À margem do P1000 feminino organizado no Big Padel Bordéus neste fim de semana, Padel Magazine conheceu Marianne Vandaele, que está inaugurando seu cargo como chefe de desenvolvimento do padel mulher na FFT.

Padel Magazine : Em que consiste essa nova posição que você ocupa na FFT?  

Mariane Vandaele: “Com este novo cap, sou responsável pelo desenvolvimento do padel feminino como um todo. Seja no lazer, na competição, para jovens ou para adultos. O objetivo é que a prática feminina se desenvolva em toda a França e em todos os seus aspectos. Na célula é bom que haja paridade entre homens e mulheres. Há equidade com duas mulheres e dois homens e esperamos que a prática de padel seja como esta célula. »

Padel Magazine : Imaginamos então que a iniciativa do Grande Padel para fazer um P1000 só para mulheres precisa ser replicado?

Mariane Vandaele: "Se falarmos sobre a competição, acho que foi um torneio muito gratificante e interessante para o padel feminino. As mulheres foram destaque e este evento foi totalmente dedicado a elas. Em geral, quando há torneio feminino e masculino ao mesmo tempo, os homens ficam mais expostos do que as mulheres.

No Grande Padel com um realmente mimados de sexta a domingo e todos voltamos para casa encantados com essa experiência. Só se pode pedir mais torneios como este. » 

Padel Magazine : Nesta missão, quais são as vias de trabalho? 

Mariane Vandaele: “Minha missão começou em janeiro e, no momento, estamos fazendo um balanço da situação atual no padel. Tentamos chegar o mais perto possível do campo e ver como vão as coisas nos clubes e nas ligas ao nível do padel feminino.

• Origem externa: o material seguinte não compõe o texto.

Lemma call_simulates fuel c actor (w w' : W) r :
  well_keyed (view w) -> run_asset_call fuel c actor w = (r, w') -> asset_change (view w) (view w').
Proof.
  intros Hk Hrun.
  assert (Hq : forall A (m : M exn W A) r0, quiet m -> (m;; mret tt) w = (r0, w') -> asset_change (view w) (view w')).
  { intros A m r0 Hm Hrun0. apply change_none. intros k.
    assert (Hmt : quiet (m;; mret tt)) by hush. by destruct (Hmt _ _ _ Hrun0) as [_ ->]. }
  destruct c; simpl in Hrun.
  1, 2: eapply Hq; [|exact Hrun]; hush.
  6: { eapply Hq; [|exact Hrun]. unfold prepare. cbn [prepareTransaction MockBlockchainAdapter]. hush. }
  all: apply bind_inv in Hrun as [(e & -> & E)|(? & ? & E & [-> ->]%mret_inv)].
  all: eauto using create_simulates, transfer_simulates, state_simulates, attach_simulates, remove_simulates.
Qed.
End Simulation.

(** ** Invariants of the abstract registry *)

Lemma overwrite_parent id a v x y :
  parent_of (overwrite id a v) x y <->
  (x = id /\ Asset.parentAssetId a = Some y /\ y <> "") \/ (x <> id /\ parent_of v x y).
Proof.
  unfold parent_of, overwrite. destruct (String.eqb_spec x id) as [->|Hne]; split.
  - intros (b & [= <-] & ?). tauto.
  - intros [(_ & ?)|[? _]]; [eauto|done].
  - eauto.
  - intros [[? _]|[_ ?]]; [done|eauto].
Qed.

Lemma hierarchy_ext v v' : (forall k, v' k = v k) -> hierarchy_ok v -> hierarchy_ok v'.
Proof.
  intros E [Hp Ha]. split.
  - intros a b Hab%(parent_of_ext _ _ _ _ E). rewrite E. eauto.
  - intros a Htc%(tc_parent_ext _ _ _ _ E). by apply Ha with a.
Qed.

(** Rewriting an asset without giving it a new parent. *)
Lemma hierarchy_sub v v' :
  (forall a b, parent_of v' a b -> parent_of v a b) -> (forall k, is_Some (v k) -> is_Some (v' k)) ->
  hierarchy_ok v -> hierarchy_ok v'.
Proof.
  intros Hsub Hdom [Hp Ha]. split; [eauto|]. intros a Htc. apply (Ha a).
  revert Htc. generalize a at 1 3 as x. generalize a as y.
  induction 1 as [x y Hxy|x z y Hxz _ IH]; [by apply tc_once, Hsub|eapply tc_l; eauto].
Qed.

Lemma overwrite_dom id a v k : is_Some (v k) -> is_Some (overwrite id a v k).
Proof. unfold overwrite. destruct (String.eqb k id); eauto. Qed.

Lemma hierarchy_mint id a v :
  v id = None -> (forall p, Asset.parentAssetId a = Some p -> is_Some (v p)) ->
  hierarchy_ok v -> hierarchy_ok (overwrite id a v).
Proof.
  intros Hid Hpar [Hp Ha]. split.
  - intros x y [(-> & Hy & _)|[_ Hxy]]%overwrite_parent; apply overwrite_dom; eauto.
  - assert (Hold : forall x y, tc (parent_of (overwrite id a v)) x y -> x <> id -> y <> id /\ tc (parent_of v) x y).
    { intros x y. induction 1 as [x y Hxy|x z y Hxz _ IH]; intros Hx; apply overwrite_parent in Hxy || apply overwrite_parent in Hxz.
      - destruct Hxy as [[? _]|[_ Hxy]]; [done|]. split; [|by apply tc_once].
        intros ->. destruct (Hp _ _ Hxy). congruence.
      - destruct Hxz as [[? _]|[_ Hxz]]; [done|]. destruct IH as [? ?]; [|split; [done|by eapply tc_l]].
        intros ->. destruct (Hp _ _ Hxz). congruence. }
    intros x Htc. destruct (decide (x = id)) as [->|Hx]; [|apply (Ha x); by apply Hold].
    assert (Hstep : exists z, parent_of (overwrite id a v) id z /\ (z = id \/ tc (parent_of (overwrite id a v)) z id)).
    { inversion Htc; subst; eauto. }
    destruct Hstep as (z & [(_ & Hz & _)|[? _]]%overwrite_parent & Hcase); [|done].
    destruct (Hpar _ Hz) as [b Hb]. assert (z <> id) by congruence.
    destruct Hcase as [?|Hcase]; [done|]. by destruct (Hold _ _ Hcase).
Qed.

Lemma hierarchy_attach p c ca v :
  v c = Some ca -> is_Some (v p) -> Asset.parentAssetId ca = None -> p <> c -> ~ tc (parent_of v) p c ->
  hierarchy_ok v -> hierarchy_ok (overwrite c (Asset.with_parent (Some p) ca) v).
Proof.
  intros Hc Hpv Hnone Hne Hno [Hp Ha]. split.
  - intros x y [(-> & [= <-] & _)|[_ Hxy]]%overwrite_parent; apply overwrite_dom; eauto.
  - assert (Hsplit : forall x y, tc (parent_of (overwrite c (Asset.with_parent (Some p) ca) v)) x y ->
      tc (parent_of v) x y \/ (rtc (parent_of v) x c /\ rtc (parent_of v) p y)).
    { intros x y. induction 1 as [x y Hxy|x z y Hxz _ IH]; apply overwrite_parent in Hxy || apply overwrite_parent in Hxz.
      - destruct Hxy as [(-> & [= <-] & _)|[_ Hxy]]; [right; done|left; by apply tc_once].
      - destruct Hxz as [(-> & [= <-] & _)|[_ Hxz]].
        + right. split; [done|]. destruct IH as [?|[_ ?]]; [by apply tc_rtc|done].
        + destruct IH as [?|[? ?]]; [left; by eapply tc_l|right; split; [by eapply rtc_l|done]]. }
    intros x [Htc|[Hxc Hpx]]%Hsplit; [by apply (Ha x)|].
    assert (Hpc : rtc (parent_of v) p c) by (by etransitivity).
    apply rtc_tc in Hpc as [->|?]; done.
Qed.
(* ===== verification/Result.v ===== *)
(** * Result: synchronous functions that throw

    A function of the source that has no state and either returns or throws
    is a value of the sum type; [exn] are the errors of the program. *)
From S2P Require Import Prelude Effects Errors.

Abbreviation Result := (sum exn).
#[global] Instance Result_ret : MRet Result := fun A a => inr a.
#[global] Instance Result_bind : MBind Result := fun A B k m => match m with inl e => inl e | inr a => k a end.

Section Result.
Context {A B : Type}.

Definition fail (e : exn) : Result A := inl e.
(** [if (!ok) throw e;] *)
Definition ensure (ok : bool) (e : exn) : Result unit := if ok then mret tt else inl e.
(** [o ?? (throw e)] *)
Definition from_some (o : option A) (e : exn) : Result A := match o with Some a => inr a | None => inl e end.
(** [l.map(f)] where [f] takes the element and its index and may throw. *)
Fixpoint map_results (f : nat -> A -> Result B) (i : nat) (l : list A) : Result (list B) :=
  match l with
  | [] => mret []
  | a :: l' => b ← f i a; bs ← map_results f (S i) l'; mret (b :: bs)
  end.

Lemma bind_ok (m : Result A) (k : A -> Result B) b : (m ≫= k) = inr b <-> exists a, m = inr a /\ k a = inr b.
Proof.
  unfold mbind, Result_bind. destruct m as [e|a]; split; [done|by intros (a & [=] & _)|eauto|by intros (a' & [= <-] & E)].
Qed.
Lemma bind_failed (m : Result A) (k : A -> Result B) e :
  (m ≫= k) = inl e <-> m = inl e \/ exists a, m = inr a /\ k a = inl e.
Proof.
  unfold mbind, Result_bind. destruct m as [e'|a].
  - split; [by intros [= ->]; left|]. by intros [[= ->]|(a & [=] & _)].
  - split; [eauto|]. by intros [E|(a' & [= <-] & E)].
Qed.
Lemma from_some_ok (o : option A) e a : from_some o e = inr a <-> o = Some a.
Proof. destruct o; simpl; split; by intros [= ->]. Qed.
End Result.

Lemma ensure_ok b e u : ensure b e = inr u <-> b = true.
Proof. by destruct b, u. Qed.
Lemma ret_ok {A} (a a' : A) : (mret a : Result A) = inr a' <-> a = a'.
Proof. unfold mret, Result_ret. split; [by intros [= ->]|by intros ->]. Qed.

Section Maps.
Context {A B : Type} (f : nat -> A -> Result B).
Lemma map_results_ok (P : A -> B -> Prop) i l r :
  (forall i a b, f i a = inr b <-> P a b) -> map_results f i l = inr r <-> Forall2 P l r.
Proof.
  intros Hf. revert i r. induction l as [|a l IH]; intros i r; simpl.
  - rewrite ret_ok. split; [intros <-; constructor|by inversion 1].
  - rewrite bind_ok. split.
    + intros (b & Hb & (bs & Hbs & <-%ret_ok)%bind_ok). constructor; [by eapply Hf|by eapply IH].
    + inversion_clear 1. exists y. split; [by apply Hf|]. apply bind_ok. exists l'. split; [by apply IH|done].
Qed.
Lemma map_results_failed i l e : map_results f i l = inl e -> exists j a, f j a = inl e /\ In a l.
Proof.
  revert i. induction l as [|a l IH]; intros i; simpl; [done|].
  intros [E|(b & _ & [E|(bs & _ & E)]%bind_failed)]%bind_failed; [eauto| |done].
  apply IH in E as (j & a' & E & Hin). eauto.
Qed.
End Maps.

(** Only errors with a property are thrown. *)
Definition fails_with {A} (P : exn -> Prop) (m : Result A) : Prop := forall e, m = inl e -> P e.
Lemma fails_with_bind {A B} P (m : Result A) (k : A -> Result B) :
  fails_with P m -> (forall a, fails_with P (k a)) -> fails_with P (m ≫= k).
Proof. intros Hm Hk e [E|(a & _ & E)]%bind_failed; [by apply Hm|by eapply Hk]. Qed.
Lemma fails_with_ret {A} P (a : A) : fails_with P (mret a).
Proof. by intros e. Qed.
Lemma fails_with_fail {A} (P : exn -> Prop) e : P e -> fails_with P (inl e : Result A).
Proof. by intros H e' [= <-]. Qed.
Lemma fails_with_ensure (P : exn -> Prop) b e : P e -> fails_with P (ensure b e).
Proof. intros H e'. destruct b; [done|by intros [= <-]]. Qed.
Lemma fails_with_from_some {A} (P : exn -> Prop) (o : option A) e : P e -> fails_with P (from_some o e).
Proof. intros H e'. destruct o; [done|by intros [= <-]]. Qed.
Lemma fails_with_map {A B} P (f : nat -> A -> Result B) i l : (forall j a, fails_with P (f j a)) -> fails_with P (map_results f i l).
Proof. intros Hf e (j & a & E & _)%map_results_failed. by eapply Hf. Qed.

(** Descends through a computation, leaving the errors it throws. *)
Ltac failures :=
  repeat first
    [ progress intros
    | lazymatch goal with
      | |- fails_with _ (mret _) => apply fails_with_ret
      | |- fails_with _ (inl _) => apply fails_with_fail
      | |- fails_with _ (ensure _ _) => apply fails_with_ensure
      | |- fails_with _ (from_some _ _) => apply fails_with_from_some
      | |- fails_with _ (map_results _ _ _) => apply fails_with_map
      | |- fails_with _ (mbind _ _) => apply fails_with_bind
      | |- fails_with _ (match ?x with _ => _ end) => destruct x
      end
    | solve [auto with bel] ].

A ideia também é conhecer as expectativas das mulheres. O objetivo é trazê-los para as pistas, fazê-los descobrir a prática, e então sabemos que a magia funcionará por conta própria! »

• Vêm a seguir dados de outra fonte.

(** ** Concrete runs *)

#[local] Existing Instance dev.
(** A chain where every asset has token 7 and every identity the wallet 0xw. *)
#[local] Instance demo_lookups : ChainLookups unit := {|
  nftIdOf _ := mret 7%Z;
  walletOfIdentity _ _ := mret (Some "0xw");
|}.
Definition demo_digest : string := repeat_char "A"%char 64.
Definition demo_tx (t : TransactionType) (p : payload) : Transaction.t := Transaction.mk "tx" t "ID" "0xw" p "now" "development".

Lemma evidence_digest_canonical_witness :
  normalizeBytes32 JOB_COMPLETE ("0x" +:+ repeat_char "a"%char 64) tt = (inr ("0x" +:+ repeat_char "a"%char 64), tt).
Proof.
  refine (proj2 (proj2 (evidence_digest_canonical JOB_COMPLETE demo_digest ("0x" +:+ repeat_char "a"%char 64)
    ("0x" +:+ repeat_char "a"%char 64) tt tt _)) _ _); vm_compute; reflexivity.
Defined.

Lemma evidence_hash_gap_witness :
  (exists h, normalizeBytes32 JOB_COMPLETE (repeat_char "0"%char 64) tt = (inr h, tt)) <-> true = false.
Proof. apply (evidence_hash_gap (repeat_char "0"%char 64) tt). vm_compute. reflexivity. Defined.

Lemma plan_errors_are_client_errors_witness :
  exists e, fst (buildCallPlan (demo_tx ROLE_ASSIGN [("role", VStr "KING"); ("identityId", VStr "ID")]) tt) = inl e /\
    (fst (fst (serialize_error e)) = 400 \/ fst (fst (serialize_error e)) = 404)%Z.
Proof.
  destruct (buildCallPlan (demo_tx ROLE_ASSIGN [("role", VStr "KING"); ("identityId", VStr "ID")]) tt) as [[e|a] []] eqn:E; [|by vm_compute in E].
  exists e. split; [reflexivity|]. refine (plan_errors_are_client_errors _ tt tt e _ _ E).
  - intros s Hs. simpl in *. rewrite Hs. by eexists.
  - split; intros; by repeat eexists.
Defined.

Lemma job_payload_planned_witness :
  buildCallPlan (demo_tx JOB_ASSIGN [("jobId", VStr "J1"); ("technicianId", VStr "ID9")]) tt =
    (inr (CallPlan.mk JobManager "assignJob" [VStr "J1"; VStr "0xw"]), tt).
Proof.
  apply (job_payload_planned M_ASSIGN "J1" "ID9" _ "0xw" tt tt); try reflexivity; try done.
Defined.
Lemma sender_sent tx prepared (w w' : Evm N) send n hash n' :
  sender config tx prepared w = (inr send, w') -> send n = (inr hash, n') ->
  exists n1, sends config tx prepared n1 (inr hash) n'.
Proof.
  unfold sender. destruct (String.eqb_spec (Transaction.signature tx) "development") as [Hd|Hd].
  - intros (signer & w1 & (key & Hk & -> & Ha)%signerFor_inr & [<- _]%mret_inr)%bind_inr Hs.
    apply bind_inr in Hs as (nonce & n2 & _ & Hs). apply bind_inr in Hs as (gas & n3 & _ & Hs).
    exists n3. right. split; [exact Hd|]. by exists key, nonce, gas.
  - intros (raw & w1 & [Ep%parse_signed_inr _]%require_inr & Hrun)%bind_inr Hs.
    apply bind_inr in Hrun as (u & w2 & Ev%verify_exactly & [<- _]%mret_inr). exists n. left. by exists raw.
Qed.
Lemma rejected_status tx revert : SubmitResult.status (rejected tx revert) = TX_REJECTED.
Proof. done. Qed.
Lemma broadcast_sent tx send (w w' : Evm N) hash :
  broadcast tx send w = (inr (inr hash), w') -> send (node w) = (inr hash, node w').
Proof.
  unfold broadcast, rescue, on_node, zoom, mbind, M_bind. destruct (send (node w)) as [[err|h] n2]; simpl.
  - by destruct (decodeRevertFrom err) as [|[|]].
  - by intros [= -> <-].
Qed.
Lemma awaitResult_inr tx hash (w w' : Evm N) res :
  awaitResult config fuel tx hash w = (inr res, w') ->
  exists receipt, seen hash (EvmChainConfig.confirmations config) receipt /\ res = settle config tx hash receipt.
Proof.
  unfold awaitResult. intros (found & w1 & Ef & Hrun)%bind_inr.
  unfold classified in Ef. apply rescue_inr in Ef as [Ef|(x & w2 & _ & [=])].
  destruct found as [receipt|].
  - apply mret_inr in Hrun as [<- _]. exists receipt. split; [|done]. unfold on_node, zoom in Ef.
    destruct (waitForReceipt _ _ _ _ _ (node w)) as [r n1] eqn:Ew. injection Ef as -> _.
    unfold waitForReceipt in Ew. apply bind_inr in Ew as (start & n2 & _ & Ew). by apply poll_seen in Ew.
  - by apply bind_inr in Hrun as (why & w2 & _ & Hrun).
Qed.

(** What a result that is not an exception rests on. *)
Lemma submit_inr tx (w w' : Evm N) res :
  evm_submitDetailed config fuel tx w = (inr res, w') ->
  (exists revert, res = rejected tx revert) \/
  exists prepared n1 hash n2 receipt, stands_for config tx prepared /\ sends config tx prepared n1 (inr hash) n2 /\
    seen hash (EvmChainConfig.confirmations config) receipt /\ res = settle config tx hash receipt.
Proof.
  unfold evm_submitDetailed. intros (prepared & w1 & Eb & Hrun)%bind_inr. apply build_inr in Eb.
  apply bind_inr in Hrun as (send & w2 & Es & Hrun). apply bind_inr in Hrun as (revert & w3 & _ & Hrun).
  destruct revert as [revert|]; [left; apply mret_inr in Hrun as [<- _]; eauto|].
  apply bind_inr in Hrun as (sent & w4 & Eh & Hrun).
  destruct sent as [revert|hash]; [left; apply mret_inr in Hrun as [<- _]; eauto|]. right.
  apply broadcast_sent in Eh. destruct (sender_sent _ _ _ _ _ _ _ _ Es Eh) as [n1 Hs].
  apply awaitResult_inr in Hrun as (receipt & Hseen & ->). by exists prepared, n1, hash, (node w4), receipt.
Qed.
Lemma settle_success tx hash receipt : SubmitResult.status (settle config tx hash receipt) = SUCCESS -> Receipt.status receipt = 1%Z.
Proof. unfold settle. by destruct (Z.eqb_spec (Receipt.status receipt) 1). Qed.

Padel Magazine : Como jogador você tem alguma ideia para tentar atrair mais competidores? 

Mariane Vandaele: “Dizemos a nós mesmos que se mais mulheres descobrirem a prática e forem jogar por lazer, isso automaticamente se transformará em um aumento no número de competidores. Nosso objetivo é fazer com que as pessoas descubram esse esporte e que passa pelo campo. Estamos finalizando o inventário e tentaremos implementar algumas ações o mais rápido possível. »

Padel Magazine : Por que você decidiu aceitar esta missão dentro da federação?

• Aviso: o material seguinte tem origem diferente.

(* ===== verification/Config.v ===== *)
(** * Config: which chain the backend talks to, [backend/src/blockchain/config.ts] and [factory.ts]

    The environment and the deployment file decide between the mock chain and
    the EVM adapter, and give the adapter its addresses, timeouts and
    development keys.  Files and paths are those of the interface [Files]. *)
From S2P Require Import Prelude Effects JsString JsMap JsValue Shared Errors World MockChain Schemas Payloads Result Rpc Evm Consensus.
From Stdlib Require Import Ascii.
From stdpp Require Import pretty.
Local Open Scope string_scope.
Local Open Scope list_scope.

(** [node:fs] and [node:path], and the root of the checkout. *)
Class Files := {
  existsSync : string -> bool;
  (** [None] when it throws *)
  readFileSync : string -> option string;
  path_isAbsolute : string -> bool;
  path_resolve : list string -> string;
  REPO_ROOT : string;
}.

(** [DeploymentFile], the fields the backend reads. *)
Module DeploymentFile.
Record t := mk { network : string; chainId : Z; contracts : ContractName -> string }.
End DeploymentFile.

(** A loaded configuration: that of the adapter, the URL and the ABIs. *)
Module LoadedConfig.
Record t := mk { rpcUrl : string; abis : ContractName -> value; config : EvmChainConfig.t }.
End LoadedConfig.

Definition config_error (message : string) : exn := BlockchainError CONFIG message.

(** [typeof v === "object" && v !== null] *)
Definition is_object (v : value) : bool := match v with VObj _ | VArr _ => true | _ => false end.

(** A record with a value for each contract, in the order of [CONTRACT_NAMES]. *)
Definition per_contract {A} (f : ContractName -> Result A) : Result (jsmap A) :=
  map_results (fun _ name => a ← f name; mret (ContractName_string name, a)) 0 CONTRACT_NAMES.
Definition of_contract {A} (d : A) (m : jsmap A) (name : ContractName) : A := default d (get (ContractName_string name) m).

Section Config.
Context `{Platform} `{Files}.

Definition resolveRepoPath (p : string) : string := if path_isAbsolute p then p else path_resolve [REPO_ROOT; p].

Definition readJson (path what : string) : Result value :=
  ensure (existsSync path) (config_error (what +:+ " not found at " +:+ path));;
  from_some (text ← readFileSync path; JSON_parse text) (config_error (what +:+ " at " +:+ path +:+ " is not valid JSON")).

(** The address configured for a contract. *)
Definition contract_address (source : string) (contracts : value) (name : ContractName) : Result string :=
  addr ← from_some (match prop (ContractName_string name) contracts with
                    | VStr addr => if isAddress addr then Some addr else None
                    | _ => None
                    end)
           (config_error (source +:+ " is missing a valid address for " +:+ ContractName_string name));
  from_some (getAddress addr) (Error "invalid address").

Definition parseDeployment (d : value) (source : string) : Result DeploymentFile.t :=
  ensure (is_object d && is_object (prop "contracts" d)) (config_error (source +:+ " has no " +:+ quoted "contracts" +:+ " object"));;
  chainId ← from_some (match as_integer (Number_value (prop "chainId" d)) with
                       | Some n => if (0 <? n)%Z then Some n else None
                       | None => None
                       end)
              (config_error (source +:+ " has an invalid chainId"));
  contracts ← per_contract (contract_address source (prop "contracts" d));
  let network := match prop "network" d with VUndefined | VNull => "unknown" | VStr s => s | v => String_of v end in
  mret (DeploymentFile.mk network chainId (of_contract "" contracts)).

(** [s.endsWith(suffix)] *)
Definition endsWith (suffix s : string) : bool := String.eqb (slice_from (String.length s - String.length suffix) s) suffix.

Definition loadDeployment (networkOrPath : string) : Result DeploymentFile.t :=
  let path := if endsWith ".json" networkOrPath then resolveRepoPath networkOrPath
              else path_resolve [REPO_ROOT; "contracts/deployments"; networkOrPath +:+ ".json"] in
  raw ← readJson path "Deployment file";
  parseDeployment raw path.

Definition loadAbis (abiDir : string) : Result (ContractName -> value) :=
  let dir := resolveRepoPath abiDir in
  abis ← per_contract (fun name =>
           let what := "ABI for " +:+ ContractName_string name in
           abi ← readJson (path_resolve [dir; ContractName_string name +:+ ".json"]) what;
           ensure (bool_decide (is_Some (array_of abi))) (config_error (what +:+ " is not an array"));;
           mret abi);
  mret (of_contract VUndefined abis).

Definition positiveInt (v : option string) (fallback : Z) (name : string) (min : Z) : Result Z :=
  if negb (truthy_string v) then mret fallback
  else from_some (match as_integer (Number_of (default "" v)) with
                  | Some n => if (min <=? n)%Z then Some n else None
                  | None => None
                  end)
         (config_error (name +:+ " must be an integer >= " +:+ pretty min)).

(** [v?.trim() || fallback] *)
Definition trimmed (v : option string) (fallback : string) : string :=
  let t := trim (default "" v) in if String.eqb t "" then fallback else t.

(** ** [loadChainConfigFromEnv(env)] *)

Context (env : string -> option string).

Definition devSignerKeys : list string :=
  List.filter (fun k => negb (String.eqb k "")) (map trim (split_char ","%char (default "" (env "BEL_CHAIN_DEV_SIGNER_KEYS")))).
Definition production : bool := bool_decide (env "BEL_ENV" = Some "production").

Definition loadChainConfigFromEnv : Result LoadedConfig.t :=
  let rpcUrl := trim (default "" (env "BEL_CHAIN_RPC_URL")) in
  ensure (negb (String.eqb rpcUrl "")) (config_error "BEL_CHAIN_RPC_URL is required when BEL_BLOCKCHAIN=evm");;
  ensure (negb (bool_decide (0 < length devSignerKeys)%nat && production))
    (config_error "BEL_CHAIN_DEV_SIGNER_KEYS is forbidden in production: user transactions must be signed on the managed device (ADR-016)");;
  deployment ← loadDeployment (trimmed (env "BEL_CHAIN_DEPLOYMENT") "local");
  abis ← loadAbis (trimmed (env "BEL_CHAIN_ABI_DIR") "contracts/abis");
  confirmations ← positiveInt (env "BEL_CHAIN_CONFIRMATIONS") 1 "BEL_CHAIN_CONFIRMATIONS" 1;
  txTimeoutMs ← positiveInt (env "BEL_CHAIN_TX_TIMEOUT_MS") 30000 "BEL_CHAIN_TX_TIMEOUT_MS" 1;
  pollingIntervalMs ← positiveInt (env "BEL_CHAIN_POLL_INTERVAL_MS") 1000 "BEL_CHAIN_POLL_INTERVAL_MS" 10;
  mret (LoadedConfig.mk rpcUrl abis
    (EvmChainConfig.mk (DeploymentFile.network deployment) (DeploymentFile.chainId deployment) (DeploymentFile.contracts deployment)
       confirmations txTimeoutMs (Some pollingIntervalMs) devSignerKeys)).

(** ** [createBlockchainServiceFromEnv(env, options)] *)

(** The chain that was chosen. *)
Inductive Chain := Chain_mock | Chain_evm (loaded : LoadedConfig.t).

Definition createBlockchainServiceFromEnv : Result Chain :=
  let kind := toLowerCase (trim (default "mock" (env "BEL_BLOCKCHAIN"))) in
  if String.eqb kind "mock" || String.eqb kind "" then mret Chain_mock
  else if String.eqb kind "evm" then loaded ← loadChainConfigFromEnv; mret (Chain_evm loaded)
  else fail (config_error ("BEL_BLOCKCHAIN must be " +:+ quoted "mock" +:+ " or " +:+ quoted "evm" +:+ ", got " +:+ quoted kind)).

(** The service itself: the state it keeps and its operations.  The ABIs give
    the codec; the node is that of [rpcUrl] or an injected one, and the
    consensus source asks the same node. *)
Context {N : Type} `{Node N} (ethers : (ContractName -> value) -> EvmCodec) (metadata : OffChainMetadataProvider.t N)
  (injected : option (ConsensusInfoSource.t N)) (fuel : nat).
Definition chain_service (chain : Chain) : { C : Type & BlockchainService C } :=
  match chain with
  | Chain_mock => existT MockChain MockBlockchainAdapter
  | Chain_evm loaded =>
      existT (Evm N) (EvmBlockchainAdapter (H0 := ethers (LoadedConfig.abis loaded)) (LoadedConfig.config loaded) metadata
        (Some (default BesuConsensusSource injected)) fuel)
  end.
End Config.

Mariane Vandaele: “Durante 3-4 anos, tenho estado realmente interessado no padel feminino. Tive um clique no dia em que coloquei minha mãe em um terreno de padel e entendi que havia algo acontecendo para as mulheres. É um esporte realmente acessível a todos. Estou convencido de que mesmo uma mulher pouco atlética consegue se divertir desde o primeiro jogo, desde a primeira hora de padel. Foi então que eu disse a mim mesmo: “Ok, há algo em que realmente temos que nos aprofundar, realmente temos que ajudar esse esporte a surgir na França”. Você tem que conseguir encontrar um equilíbrio, chegar mais perto do que você pode ver na Espanha. »

Thomas Jay

Depois de quase 15 anos arrasado pelo tênis, virei fã absoluto de seu primo, o padel. Há quase um ano venho perseguindo a bolinha amarela com outra raquete, mas com a mesma paixão! Com sede em Lyon, pretendo que você conheça melhor o padel na região e a nível nacional.